(Saved data entries)
(** ** The storage connection *)

(** C9, as the handlers have it: a weather request with a valid
    [limit] whose lookup returns, and a station request whose lookup
    returns, acquires one connection, runs one lookup on it and closes
    it before the rows are looked at; with an invalid [limit] nothing
    is acquired and nothing runs; when the lookup raises, the
    connection was acquired and used for that one lookup and the
    handler does not reach [close]. *)
Theorem C9_connection_per_request `{Pydantic} (queries : Queries) (station : option Z)
    (starting_after : option string) (created : option date) (limit : Z) (id : Z) :
  let name := lookup_name station (bool_str starting_after) (bool_date created) in
  let log := snd (run (request queries station starting_after created limit)) in
  (limit < 1 \/ limit > 100 -> log = [])
  /\ (1 <= limit <= 100 ->
      forall results,
        snd (selected queries station starting_after created limit) = Rows results ->
        log = [Connect 0%nat; Execute 0%nat name; Close 0%nat])
  /\ (1 <= limit <= 100 ->
      snd (selected queries station starting_after created limit) = Raises ->
      log = [Connect 0%nat; Execute 0%nat name])
  /\ (forall results, get_stations queries = Rows results ->
      snd (run (main_get_stations queries))
      = [Connect 0%nat; Execute 0%nat "get_stations"; Close 0%nat])
  /\ (get_stations queries = Raises ->
      snd (run (main_get_stations queries))
      = [Connect 0%nat; Execute 0%nat "get_stations"])
  /\ (forall found, get_station queries id = Rows found ->
      snd (run (main_get_station queries id))
      = [Connect 0%nat; Execute 0%nat "get_station"; Close 0%nat])
  /\ (get_station queries id = Raises ->
      snd (run (main_get_station queries id))
      = [Connect 0%nat; Execute 0%nat "get_station"]).
Proof.
  intros name log. subst name log. repeat split.
  - intros Hl. now rewrite (invalid_limit_run queries _ _ _ _ Hl).
  - intros Hl results Hs.
    now rewrite (valid_limit_run queries _ _ _ _ Hl), Hs, selected_name.
  - intros Hl Hs.
    now rewrite (valid_limit_run queries _ _ _ _ Hl), Hs, selected_name.
  - intros results Hs. unfold main_get_stations, run, bind, execute, connect.
    simpl. rewrite Hs. reflexivity.
  - intros Hs. unfold main_get_stations, run, bind, execute, connect.
    simpl. rewrite Hs. reflexivity.
  - intros found Hs. unfold main_get_station, run, bind, execute, connect.
    simpl. rewrite Hs. simpl. destruct (bool_opt_seq found); reflexivity.
  - intros Hs. unfold main_get_station, run, bind, execute, connect.
    simpl. rewrite Hs. reflexivity.
Qed.

Lemma C9_connection_per_request_witness :
  snd (run (request (H := plain_validators) (spec_queries sample_db)
              None None (Some d_2021_07_31) 10))
  = [Connect 0%nat; Execute 0%nat "get_observations_created_at"; Close 0%nat].
Proof.
  refine (proj1 (proj2 (C9_connection_per_request (H := plain_validators)
            (spec_queries sample_db) None None (Some d_2021_07_31) 10 1)) _ [] _).
  - lia.
  - reflexivity.
Defined.

(** The claim of one connection, one lookup and one [close] on every
    exit path fails where [limit] is refused: the log is empty. *)
Lemma C9_counterexample :
  ~ released_once
      (snd (run (request (H := plain_validators) (spec_queries sample_db)
                   None None None 0))).
Proof.
  intros [name Hn]. vm_compute in Hn. discriminate Hn.
Qed.

(** It fails as well where the lookup raises: [close] is not reached. *)
Lemma raising_lookup_leaves_connection_open :
  closed (snd (run (request (H := plain_validators) unavailable None None None 10)))
  = 0%nat.
Proof. reflexivity. Qed.

(** ** Empty results *)

(** C6: [GET /stations/{id}]: when the lookup finds no row the handler
    raises [NotFoundException] and the client receives status 404;
    when it finds a row, that row is materialised as a [Station] and
    this is what the handler returns. *)
Theorem C6_station_by_id `{Pydantic} (queries : Queries) (id : Z) :
  (get_station queries id = Rows None ->
     fst (run (main_get_station queries id)) = inl (API (new NotFoundException))
     /\ respond (fst (run (main_get_station queries id))) = Handled not_found_response)
  /\ (forall station : row,
        get_station queries id = Rows (Some station) -> station <> [] ->
        fst (run (main_get_station queries id)) = construct Station station).
Proof.
  split.
  - intros Hs. unfold main_get_station, run, bind, execute, connect. simpl.
    rewrite Hs. simpl. split; reflexivity.
  - intros station Hs Hne. unfold main_get_station, run, bind, execute, connect.
    simpl. rewrite Hs. simpl. destruct station; [congruence | reflexivity].
Qed.

Lemma C6_station_by_id_witness :
  respond (fst (run (main_get_station (H := plain_validators) (spec_queries sample_db) 999)))
    = Handled not_found_response
  /\ fst (run (main_get_station (H := plain_validators) (spec_queries sample_db) 1))
     = inr [("id", VInt 1); ("name", VStr "North field");
            ("latitude", VFloat 40.5%float); ("longitude", VFloat (-86.75)%float)].
Proof.
  split.
  - apply (C6_station_by_id (H := plain_validators) (spec_queries sample_db) 999).
    reflexivity.
  - rewrite (proj2 (C6_station_by_id (H := plain_validators) (spec_queries sample_db) 1)
               station_1); [reflexivity | reflexivity | discriminate].
Defined.

(** ** The pipeline on the store of the specification *)

Section Pipeline.

Lemma filter_sublist (p : row -> bool) (l : list row) :
  List.filter p l `sublist_of` l.
Proof.
  induction l as [|r l IH]; simpl.
  - constructor.
  - destruct (p r); now constructor.
Qed.

Lemma after_sublist c (l : list row) : after c l `sublist_of` l.
Proof.
  induction l as [|r l IH]; simpl.
  - constructor.
  - destruct (has_id c r); [apply sublist_cons_r; now left | now constructor].
Qed.
(** X16. In the map [combineNetMap] (and [combineSubnetInfoMap], the same
    code) returns, a key has the entry of the second map when it has one
    there, and that of the first map otherwise. *)
Theorem combineNetMap_lookup (a b : list (NetText * IPNet)) (key : NetText) :
  uniqueKeys a -> uniqueKeys b ->
  mapGet (combineNetMap a b) key
  = match mapGet b key with
    | Some block => Some block
    | None => mapGet a key
    end
  /\ uniqueKeys (combineNetMap a b).
Proof.
  intros Ha Hb. unfold combineNetMap, combineMaps. destruct b as [|kv b].
  - cbn [length Nat.eqb]. split; [reflexivity | exact Ha].
  - cbn [length Nat.eqb]. split.
    + rewrite (foldl_mapSet_get _ _ key Hb), (foldl_mapSet_get _ _ key Ha).
      destruct (mapGet (kv :: b) key); [reflexivity|].
      destruct (mapGet a key); reflexivity.
    + apply foldl_mapSet_uniqueKeys, foldl_mapSet_uniqueKeys. constructor.
Qed.

Lemma combineNetMap_lookup_witness :
  let n1 := mkIPNet (mkIP V4 167772160) (mkMask 24 32) in
  let n2 := mkIPNet (mkIP V4 167772160) (mkMask 24 128) in
  let n3 := mkIPNet (mkIP V4 3232235520) (mkMask 16 32) in
  let a := [((32, 167772160, 24), n1)] in
  let b := [((32, 3232235520, 16), n3); ((32, 167772160, 24), n2)] in
  mapGet (combineNetMap a b) (32, 167772160, 24) = Some n2
  /\ uniqueKeys (combineNetMap a b).
Proof.
  intros n1 n2 n3 a b.
  assert (Ha : uniqueKeys a) by (repeat constructor; cbn; tauto).
  assert (Hb : uniqueKeys b).
  { repeat constructor; cbn; [|tauto]. intros [[=]|[]]. }
  exact (combineNetMap_lookup a b (32, 167772160, 24) Ha Hb).
Defined.


Lemma hasKey_mapSet {V} (m : list (NetText * V)) (key key' : NetText) (v : V) :
  hasKey (mapSet m key v) key' = NetText_eqb key key' || hasKey m key'.
Proof.
  apply eq_true_iff_eq. rewrite orb_true_iff, !hasKey_mapGet, mapGet_mapSet.
  destruct (NetText_eqb key key'); split; eauto.
  - intros [[=]|H]; exact H.
Qed.

(** The inner loop of [findExcludeIPBlockMap]. *)
Lemma addBlocks_inv (blocks : list IPNet) (m : list (NetText * IPNet)) :
  let m' := foldl (fun m block => mapSet m (IPNet_String block) block) m blocks in
  (wellKeyed m -> wellKeyed m')
  /\ (uniqueKeys m -> uniqueKeys m')
  /\ (forall key blk, mapGet m' key = Some blk -> mapGet m key = Some blk \/ In blk blocks)
  /\ (forall key, hasKey m key = true -> hasKey m' key = true)
  /\ (forall blk, In blk blocks -> hasKey m' (IPNet_String blk) = true).
Proof.
  revert m. induction blocks as [|b blocks IH]; intros m; cbn zeta; cbn [foldl].
  - repeat split; auto; intros blk [].
  - destruct (IH (mapSet m (IPNet_String b) b)) as (H1 & H2 & H3 & H4 & H5).
    cbn zeta in *. split; [|split; [|split; [|split]]].
    + intros Hw. apply H1, mapSet_wellKeyed, Hw.
    + intros Hu. apply H2, mapSet_uniqueKeys, Hu.
    + intros key blk Hg. destruct (H3 key blk Hg) as [Hm|Hin]; [|right; right; exact Hin].
      rewrite mapGet_mapSet in Hm. destruct (NetText_eqb (IPNet_String b) key).
      * injection Hm as <-. right. left. reflexivity.
      * left. exact Hm.
    + intros key Hk. apply H4. rewrite hasKey_mapSet, Hk. apply orb_true_r.
    + intros blk [<-|Hin]; [|apply H5, Hin].
      apply H4. rewrite hasKey_mapSet, NetText_eqb_refl. reflexivity.
Qed.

▶ _Exercise details_:
Transcribe the lines above between the line holding "refine (proj1 (proj2" and the line holding "(** ** Empty results *)", inclusive, exactly as they stand and with nothing added.

▶ _Reply_:
  refine (proj1 (proj2 (C9_connection_per_request (H := plain_validators)
            (spec_queries sample_db) None None (Some d_2021_07_31) 10 1)) _ [] _).
  - lia.
  - reflexivity.
Defined.

(** The claim of one connection, one lookup and one [close] on every
    exit path fails where [limit] is refused: the log is empty. *)
Lemma C9_counterexample :
  ~ released_once
      (snd (run (request (H := plain_validators) (spec_queries sample_db)
                   None None None 0))).
Proof.
  intros [name Hn]. vm_compute in Hn. discriminate Hn.
Qed.

(** It fails as well where the lookup raises: [close] is not reached. *)
Lemma raising_lookup_leaves_connection_open :
  closed (snd (run (request (H := plain_validators) unavailable None None None 10)))
  = 0%nat.
Proof. reflexivity. Qed.

(** ** Empty results *)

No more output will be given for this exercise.